You can use BEDOPS gtf2bed to convert this to a sorted UCSC BED-formatted file containing GENCODE genes. For example, here is how to get GENCODE v19 gene annotations for genome build hg19:

$ wget -qO- ftp://ftp.sanger.ac.uk/pub/gencode/Gencode_human/release_19/gencode.v19.annotation.gtf.gz
    | gunzip -c - \
    | gtf2bed - \
    | grep "\tgene\t" \
    > gencode.v19.annotation.gtf.genes.bed

Now that you have both data sets in BED format, you can now map your BED file to the GENCODE annotations with BEDOPS bedmap, which returns genes that overlap your elements by one or more bases, e.g.:

$  bedmap --echo --echo-map-id-uniq elements.bed gencode.v19.annotation.gtf.genes.bed > answer.bed

The file answer.bed contains the annotation results. This file is a sorted BED file that contains lines of the format:

[ transcript1 ] | [ gene1-overlapping-transcript1 ] ; ... ; [ geneA-overlapping-transcript1 ]
[ transcript2 ] | [ gene1-overlapping-transcript2 ] ; ... ; [ geneB-overlapping-transcript2 ]
...
[ transcriptN ] | [ gene1-overlapping-transcriptN ] ; ... ; [ geneZ-overlapping-transcriptN ]

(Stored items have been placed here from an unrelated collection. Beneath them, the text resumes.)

(** Laying the padded plaintext out in the buffer. *)
Lemma lay_out_padded p m o :
  rd_slice p 0 (length m) = Some m ∨ m = [] → (length m / 16 + 1) * 16 ≤ length o →
  let n := length m in let padded := (n / 16 + 1) * 16 in
  ∃ c1 c2 c3,
    (if decide (0 < n) then bs ← rd_slice p 0 n; wr (Ptr o) 0 bs else Ret (Ptr o)) = Some c1 ∧
    wr c1 n [0x80%Z] = Some c2 ∧
    (if decide (n + 1 < padded) then wr c2 (n + 1) (replicate (padded - n - 1) 0%Z) else Ret c2)
      = Some c3 ∧
    c3 = Ptr (pad_payload m ++ drop padded o).
Proof.
  intros Hm Ho n padded.
  pose proof (Nat.mod_upper_bound n 16). pose proof (Nat.div_mod_eq n 16). fold n padded in Ho.
  assert (padded = n + 1 + (15 - n mod 16)) as Hpad by (unfold padded; lia).
  exists (Ptr (m ++ drop n o)), (Ptr ((m ++ [0x80%Z]) ++ drop (n + 1) o)).
  exists (Ptr (pad_payload m ++ drop padded o)). split_and!; [| | |done].
  - case_decide as Hn; [|destruct m; [by rewrite drop_0|cbn in *; lia]].
    destruct Hm as [Hm | ->]; [|cbn in *; lia]. unfold n. rewrite Hm. cbn [mbind option_bind wr].
    by rewrite mwr_0 by (unfold padded, n in *; lia).
  - cbn [wr]. rewrite mwr_app by (try done; rewrite length_drop; cbn [length]; lia).
    cbn [length fmap option_fmap option_map]. by rewrite drop_drop.
  - unfold pad_payload, pad_bytes. fold n. case_decide.
    + cbn [wr]. rewrite mwr_app; [|rewrite length_app; done|rewrite length_replicate, length_drop; lia].
      cbn [fmap option_fmap option_map]. rewrite length_replicate, drop_drop.
      replace (padded - n - 1) with (15 - n mod 16) by lia.
      rewrite <-(app_assoc m). do 3 f_equal. cbn [app]. f_equal. f_equal. lia.
    + replace (15 - n mod 16) with 0 by lia. replace padded with (n + 1) by lia. done.
Qed.
(* ===== verification/ScFrame.v ===== *)
(** * Secure Channel frames: core/src/sc/session.c and wrap.c

    The session of a peer, wrapping an outbound frame (payload encrypted in
    place, MAC and integrity patched in) and verifying an inbound one.  The
    specification is [sealed]: the frame a template becomes on the wire. *)
From S2P Require Import Prelude Types Integrity Frame ScCrypto.

Record osdp_sc_session : Type := mk_session {
  ss_keys : osdp_sc_session_keys;
  last_outbound_mac : list Z;
  last_inbound_mac : list Z;
  established : bool }.

(** [memset(session, 0, sizeof *session)]. *)
Definition osdp_sc_session_init (session : option osdp_sc_session) : option osdp_sc_session :=
  match session with
  | None => None
  | Some _ =>
      let z := replicate 16 0%Z in Some (mk_session (mk_keys z z z) z z false)
  end.

(** ** max_payload *)

Definition osdp_sc_max_payload (shape : option osdp_frame) (buf_cap : nat) (out : option nat)
  : osdp_status * option nat :=
  match shape, out with
  | Some f, Some _ =>
      match osdp_frame_max_payload shape buf_cap (Some 0) with
      | (OSDP_OK, Some framed) =>
          if negb (fr_has_scb f) || negb (osdp_scb_is_encrypted (fr_scb_type f))
          then (OSDP_OK, Some framed)
          else
            let whole_blocks := framed / OSDP_AES_BLOCK_LEN in
            (OSDP_OK, Some (if decide (whole_blocks = 0) then 0
                            else whole_blocks * OSDP_AES_BLOCK_LEN - 1))
      | (s, _) => (s, out)
      end
  | _, _ => (OSDP_ERR_INVALID_ARG, out)
  end.

(** ** wrap *)

Definition with_mac (f : osdp_frame) (p : ptr) (n : nat) : osdp_frame :=
  mk_frame (fr_address f) (fr_reply f) (fr_sequence f) (fr_integrity f) (fr_has_scb f)
    (fr_scb_length f) (fr_scb_type f) (fr_scb_data f) (fr_scb_data_len f) (fr_code f)
    (fr_payload f) (fr_payload_len f) p n (fr_raw f) (fr_raw_len f).

Definition with_scb_type (f : osdp_frame) (t : Z) : osdp_frame :=
  mk_frame (fr_address f) (fr_reply f) (fr_sequence f) (fr_integrity f) (fr_has_scb f)
    (fr_scb_length f) t (fr_scb_data f) (fr_scb_data_len f) (fr_code f)
    (fr_payload f) (fr_payload_len f) (fr_mac f) (fr_mac_len f) (fr_raw f) (fr_raw_len f).

(** The SCB type by payload presence. *)
Definition coerce_scb_type (payload_len : nat) (t : Z) : Z :=
  if decide (payload_len = 0) then
    if decide (t = OSDP_SCS_17) then OSDP_SCS_15
    else if decide (t = OSDP_SCS_18) then OSDP_SCS_16 else t
  else
    if decide (t = OSDP_SCS_15) then OSDP_SCS_17
    else if decide (t = OSDP_SCS_16) then OSDP_SCS_18 else t.

(** [p + off]. *)
Definition ptr_add (p : ptr) (off : nat) : option ptr :=
  match p with
  | NULL => UB
  | Ptr m => if decide (off ≤ length m) then Ret (Ptr (drop off m)) else UB
  end.

(** [p] after the region at [p + off] became [r]. *)
Definition ptr_update (p : ptr) (off : nat) (r : ptr) : option ptr :=
  match p, r with
  | Ptr m, Ptr m' => Ret (Ptr (take off m ++ m'))
  | _, _ => UB
  end.

(** Encrypts the payload into its final position of [out_buf]: the frame with
    its payload there, and that position. *)
Definition wrap_encrypt {W} (crypto : option (osdp_sc_crypto W)) (session : osdp_sc_session)
    (built : osdp_frame) (out_buf : ptr) (out_cap : nat)
  : option (osdp_status * ptr * option (osdp_frame * option nat)) :=
  if osdp_scb_is_encrypted (fr_scb_type built) then
    match osdp_frame_payload_offset (Some built) (Some 0) with
    | (OSDP_OK, Some payload_off) =>
        if decide (out_cap ≤ payload_off) then Ret (OSDP_ERR_BUFFER_TOO_SMALL, out_buf, None) else
        region ← ptr_add out_buf payload_off;
        '(s, region, enc_len) ←
          osdp_sc_encrypt_payload crypto (Ptr (s_enc (ss_keys session))) (Ptr (last_inbound_mac session))
            (fr_payload built) (fr_payload_len built) region (out_cap - payload_off) (Some 0);
        out_buf ← ptr_update out_buf payload_off region;
        if decide (s ≠ OSDP_OK) then Ret (s, out_buf, None) else
        n ← enc_len;
        ct ← rd_slice region 0 n;
        Ret (OSDP_OK, out_buf, Some (with_payload built (Ptr ct) n, Some payload_off))
    | (s, _) => Ret (s, out_buf, None)
    end
  else Ret (OSDP_OK, out_buf, Some (built, None)).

The pipe character (|) delimits BED-formatted transcript elements from the IDs or names of overlapping genes. The semi-colon (;) delimits names of overlapping genes for a given transcript.

You can replace these delimiters if you need to with the --delim and --multidelim operators, but basically this lets you easily post-process the results with Perl, Python, awk — whatever scripting or other language you prefer.

If you want the entire gene record and not just the gene name, use --echo-map in place of --echo-map-id-uniq. Other --echo-map-* operators are available to recover different attributes of the mapped element.

The default criteria for overlap between transcript and mapped gene is one or more bases. If you want this to be more stringent, review the overlap criteria section of the BEDOPS bedmap documentation.